Minggu pagi itu saya bangun pukul 05.30. Karena lomba dimulai pukul 6, saya hanya sempat cuci muka dan menggosok gigi lalu buru-buru keluar hotel. Beruntung ada taksi di depan hotel, yang kemudian mengantar saya menuju Senayan. Sampai patung bundaran Senayan taksi terpaksa berhenti karena sudah memasuki area CFD (Car Free Day).Â
Dari Bundaran Senayan saya berlari ke titik start yang ada di FX Senayan. Dari kejauhan saya mendengar suara semacam letupan pistol yang menandakan lomba telah dimulai. Jadi jika saat itu para peserta mulai berlari meninggalkan titik start ke arah timur (Semanggi), saya malah berlari dari barat menuju titik start. Ini menjadi lomba lari pertama yang tak terlupakan.
Tahun 2016 saya juga mengikuti beberapa lomba, dan marathon pertama yang saya putuskan untuk saya ikuti adalah di Borobudur. Satu bulan menjelang lomba saya berlatih lebih intensif untuk mempersiapkan diri menghadapi marathon pertama ini. Namun karena keterbatasan waktu berlatih mengingat saya juga bekerja, saya hanya bisa berlatih sejauh 21 kilometer saja. Satu minggu sekitar 2 kali latihan. Di hari H lomba, rupanya saya terlalu bernafsu berlari. Saya memulai lomba dengan kecepatan yang hampir sama saat latihan 21 kilometer.Â
Akibatnya pada kilometer ke-25 dan selanjutnya saya mulai kehabisan tenaga, ditambah kaki kiri yang terasa nyeri. Separuh terakhir lomba lebih banyak saya tempuh dengan berjalan kaki, hingga akhirnya saya menyentuh garis finish 40 menit lebih lambat dari batas waktu yang ditetapkan (7 jam).
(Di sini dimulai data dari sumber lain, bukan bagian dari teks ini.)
(** C5, amended.  The review state is written by flashcard grading and by
    the reset only: a quiz submission leaves the whole map as it was and the
    reset empties it.  Grading a card with ease [e] at the instant [now]
    leaves the entry of every other identifier as it was, and sets the entry
    of the card to [(e, now)] when its identifier is not [__proto__]. *)
Theorem review_state_frame :
  (forall tz key a st,
      srs (Persisted.run tz key a st) <> srs st ->
      (exists q e now, a = Persisted.Progress_event (App.Grade q e now))
      \/ a = Persisted.Reset)
  /\ (forall tz lang answers pick key st,
        srs (Quiz.submit tz lang answers pick key st) = srs st)
  /\ (forall st, srs (Toolbar.resetProgress st) = ∅)
  /\ (forall tz q e now key st,
        (forall id, id <> question_id q ->
           srs (Progress.mark tz q e now key st) !! id = srs st !! id)
        /\ (question_id q <> JsObject.PROTO ->
            srs (Progress.mark tz q e now key st) !! question_id q
            = Some (mkSrsEntry e now))).
Proof.
  split; [|split; [reflexivity|split; [reflexivity|]]].
  - intros tz key [[q e now|lang answers pick]|] st H.
    + left. by exists q, e, now.
    + by destruct H.
    + by right.
  - intros tz q e now key st. simpl. split.
    + intros id Hid. by apply assign_lookup_ne.
    + apply assign_lookup.
Qed.

Lemma review_state_frame_witness :
  srs (Progress.mark Samples.utc_zone Samples.card_hard Easy
         Samples.tuesday_morning 20760
         (mkStore ∅ Samples.two_cards_srs)) !! "B-001-001-001"
  = Some (mkSrsEntry Easy Samples.tuesday_morning).
Proof.
  apply (proj2 (proj2 (proj2 (proj2 review_state_frame)) Samples.utc_zone
                  Samples.card_hard Easy Samples.tuesday_morning 20760
                  (mkStore ∅ Samples.two_cards_srs))).
  vm_compute. discriminate.
Defined.

(** ** The shuffle *)

Section ShuffleFacts.
Import Shuffle.

(** A draw of [Math.random] gives an index among [0 .. i]. *)
Lemma rand_index_le r i : (r < 1)%Q -> (rand_index r i <= i)%nat.
Proof.
  intros Hr. unfold rand_index.
  assert (Qfloor (r * inject_Z (Z.of_nat i + 1)) < Z.of_nat i + 1); [|lia].
  rewrite Zlt_Qlt.
  eapply Qle_lt_trans; [apply Qfloor_le|].
  apply Qlt_le_trans with (1 * inject_Z (Z.of_nat i + 1))%Q.
  - apply Qmult_lt_compat_r; [|done]. rewrite <- (Zlt_Qlt 0). lia.
  - rewrite Qmult_1_l. apply Qle_refl.
Qed.

Context {A : Type}.
Implicit Types a xs : list A.

Lemma swap_length a i j : length (swap a i j) = length a.
Proof.
  unfold swap. destruct (a !! j), (a !! i); [|done..].
  by rewrite !length_insert.
Qed.

Lemma swap_lookup a i j k :
  (i < length a)%nat -> (j < length a)%nat ->
  swap a i j !! k
  = a !! (if decide (k = j) then i else if decide (k = i) then j else k).
Proof.
  intros Hi Hj. unfold swap.
  destruct (lookup_lt_is_Some_2 a j Hj) as [aj Haj].
  destruct (lookup_lt_is_Some_2 a i Hi) as [ai Hai].
  rewrite Haj, Hai.
  destruct (decide (k = j)) as [->|Hkj].
  - by rewrite list_lookup_insert_eq by (by rewrite length_insert).
  - rewrite list_lookup_insert_ne by done.
    destruct (decide (k = i)) as [->|Hki].
    + by rewrite list_lookup_insert_eq.
    + by rewrite list_lookup_insert_ne.
Qed.

Lemma swap_perm a i j :
  (i < length a)%nat -> (j < length a)%nat -> swap a i j ≡ₚ a.
Proof.
  intros Hi Hj. apply Permutation_inj. split; [apply swap_length|].
  exists (fun k => if decide (k = j) then i
                   else if decide (k = i) then j else k).
  split; [|intros k; by apply swap_lookup].
  intros k1 k2 H. repeat case_decide; congruence.
Qed.

Lemma shuffle_loop_perm rng k a i :
  unit_draws rng -> (i < length a)%nat -> shuffle_loop rng k a i ≡ₚ a.
Proof.
  intros Hr. revert k a. induction i as [|i IH]; intros k a Hi; simpl; [done|].
  pose proof (rand_index_le (rng k) (S i) (proj2 (Hr k))) as Hj.
  rewrite IH by (rewrite swap_length; lia).
  apply swap_perm; lia.
Qed.

Lemma shuffle_perm rng xs : unit_draws rng -> shuffle rng xs ≡ₚ xs.
Proof.
  intros Hr. unfold shuffle. destruct xs as [|x xs]; [done|].
  apply shuffle_loop_perm; [done|simpl; lia].
Qed.

(** The in-place loop, seen from the store. *)
Lemma shuffle_loop_in_store rng k (h : gmap nat (list A)) l ys i :
  h !! l = Some ys ->
  shuffle_loop_in rng k h l i = <[l := shuffle_loop rng k ys i]> h.
Proof.
  revert k h ys. induction i as [|i IH]; intros k h ys Hl; simpl.
  - by rewrite insert_id.
  - unfold swap_in. rewrite Hl.
    rewrite (IH _ _ (swap ys (S i) (rand_index (rng k) (S i))))
      by apply lookup_insert_eq.
    apply insert_insert_eq.
Qed.

Lemma shuffle_in_store rng (h : gmap nat (list A)) arr xs :
  h !! arr = Some xs ->
  shuffle_in rng h arr
  = Some (fresh (dom h), <[fresh (dom h) := shuffle rng xs]> h).
Proof.
  intros Harr. unfold shuffle_in, alloc. rewrite Harr.
  rewrite (shuffle_loop_in_store _ _ _ _ xs) by apply lookup_insert_eq.
  by rewrite insert_insert_eq.
Qed.

End ShuffleFacts.

Section ShuffleMap.
Import Shuffle.
Context {A B : Type} (f : A -> B).

Lemma swap_fmap (a : list A) i j : swap (f <$> a) i j = f <$> swap a i j.
Proof.
  unfold swap. rewrite !list_lookup_fmap.
  destruct (a !! j), (a !! i); simpl; [|done..].
  by rewrite !list_fmap_insert.
Qed.

Lemma shuffle_loop_fmap rng k (a : list A) i :
  shuffle_loop rng k (f <$> a) i = f <$> shuffle_loop rng k a i.
Proof.
  revert k a. induction i as [|i IH]; intros k a; simpl; [done|].
  by rewrite swap_fmap, IH.
Qed.

Lemma shuffle_fmap rng (a : list A) : shuffle rng (f <$> a) = f <$> shuffle rng a.
Proof. unfold shuffle. by rewrite length_fmap, shuffle_loop_fmap. Qed.

End ShuffleMap.

Lemma quarters_unit_draws : Shuffle.unit_draws Samples.quarters.
Proof.
  intros k. unfold Samples.quarters, Qle, Qlt. simpl.
  pose proof (Nat.mod_upper_bound k 4). lia.
Qed.

(** C9.  [shuffle] returns a permutation of its argument and leaves the
    argument alone: the array it returns is a new one, it has the length of
    the argument and the same elements with the same multiplicities, and the
    store holds after the call what it held before, the argument included. *)
Theorem shuffle_permutes {A : Type}
  (rng : nat -> Q) (h : gmap nat (list A)) (arr : nat) (xs : list A) :
  Shuffle.unit_draws rng ->
  h !! arr = Some xs ->
  exists a h',
    Shuffle.shuffle_in rng h arr = Some (a, h')
    /\ h' !! a = Some (Shuffle.shuffle rng xs)
    /\ Shuffle.shuffle rng xs ≡ₚ xs
    /\ length (Shuffle.shuffle rng xs) = length xs
    /\ h !! a = None
    /\ h' !! arr = Some xs
    /\ (forall l, l <> a -> h' !! l = h !! l).
Proof.
  intros Hr Harr. rewrite (shuffle_in_store _ _ _ _ Harr).
  assert (h !! fresh (dom h) = None) as Hfresh
    by apply not_elem_of_dom, is_fresh.
  eexists _, _. split; [reflexivity|].
  split; [apply lookup_insert_eq|].
  split; [by apply shuffle_perm|].
  split; [by apply Permutation_length, shuffle_perm|].
  split; [done|].
  split.
  - rewrite lookup_insert_ne; [done|]. intros E. rewrite E in Hfresh. congruence.
  - intros l Hl. by rewrite lookup_insert_ne.
Qed.

Lemma shuffle_permutes_witness :
  exists a h',
    Shuffle.shuffle_in Samples.quarters Samples.one_array 0%nat = Some (a, h')
    /\ h' !! a = Some (Shuffle.shuffle Samples.quarters [10; 20; 30; 40; 50]%nat)
    /\ Shuffle.shuffle Samples.quarters [10; 20; 30; 40; 50]%nat
       ≡ₚ [10; 20; 30; 40; 50]%nat
    /\ length (Shuffle.shuffle Samples.quarters [10; 20; 30; 40; 50]%nat) = 5%nat
    /\ Samples.one_array !! a = None
    /\ h' !! 0%nat = Some [10; 20; 30; 40; 50]%nat
    /\ (forall l, l <> a -> h' !! l = Samples.one_array !! l).
Proof.
  apply (shuffle_permutes Samples.quarters Samples.one_array 0%nat).
  - exact quarters_unit_draws.
  - reflexivity.
Defined.

(** C6.  The quiz selection is a sample of the bank: it has exactly
    min(n, bank size) questions, and they are the questions found at that
    many pairwise distinct positions of the bank. *)
Theorem pick_is_sample (rng : nat -> Q) (qas : list QA) (n : nat) :
  Shuffle.unit_draws rng ->
  length (Quiz.pick rng qas n) = Nat.min n (length qas)
  /\ exists ps : list nat,
       NoDup ps
       /\ length ps = Nat.min n (length qas)
       /\ Forall2 (fun p q => qas !! p = Some q) ps (Quiz.pick rng qas n).
Proof.
  intros Hr. unfold Quiz.pick.
  set (m := Nat.min n (length qas)).
  set (tagged := zip (seq 0 (length qas)) qas).
  assert (tagged.*1 = seq 0 (length qas)) as Hfst
    by (apply fst_zip; by rewrite length_seq).
  assert (tagged.*2 = qas) as Hsnd by (apply snd_zip; by rewrite length_seq).
  assert (Forall (fun pq => qas !! pq.1 = Some pq.2) tagged) as Htag.
  { apply Forall_forall. intros [p q] Hin.
    apply list_elem_of_lookup in Hin as [i Hi]. unfold tagged in Hi.
    rewrite lookup_zip_with in Hi.
    destruct (seq 0 (length qas) !! i) as [p'|] eqn:Ep; [|done].
    destruct (qas !! i) as [q'|] eqn:Eq; [|done].
    simpl in Hi. injection Hi as <- <-.
    apply lookup_seq in Ep as [-> _]. done. }
  pose proof (shuffle_perm rng tagged Hr) as Hperm.
  assert (Shuffle.shuffle rng qas = (Shuffle.shuffle rng tagged).*2) as Hq
    by (by rewrite <- shuffle_fmap, Hsnd).
  split.
  - rewrite length_take. fold m.
    rewrite (Permutation_length (shuffle_perm rng qas Hr)). unfold m. lia.
  - exists (take m (Shuffle.shuffle rng tagged).*1). split; [|split].
    + eapply sublist_NoDup; [|apply sublist_take].
      rewrite Hperm, Hfst. apply NoDup_seq.
    + rewrite length_take, length_fmap, (Permutation_length Hperm).
      unfold tagged. rewrite length_zip, length_seq. unfold m. lia.
    + rewrite Hq. apply Forall2_take, Forall2_fmap, Forall_Forall2_diag.
      by rewrite Hperm.
Qed.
Bertolak dari hasil marathon pertama tersebut, saya mulai belajar bagaimana untuk bisa menyelesaikan lomba sebelum 7 jam. Melalui group-group Facebook yang berisikan peminat lari, saya banyak mendapatkan pengetahuan yang bermanfaat. Dan saya pun membuat kalkulasi sendiri yang akan saya pakai untuk bisa menyelesaikan marathon dalam 7 jam, yaitu:
- Waktu 7 jam jika dibagi rata terhadap jarak 42 kilometer, maka setiap jamnya cukup menempuh jarak 6 kilometer saja. Pace atau lelaju yang digunakan adalah 10 menit/kilometer. Namun berlari dengan pace 10 cukup berisiko, karena sepanjang lomba kita akan berhenti untuk minum, beristirahat, atau berfoto-foto.
- Untuk menghemat tenaga karena jarak marathon yang cukup jauh, maka pace 6 atau 7 Â yang biasanya saya pakai saat berlatih adalah terlalu cepat, dan akan berisiko terhadap habisnya stamina di pertengahan lomba.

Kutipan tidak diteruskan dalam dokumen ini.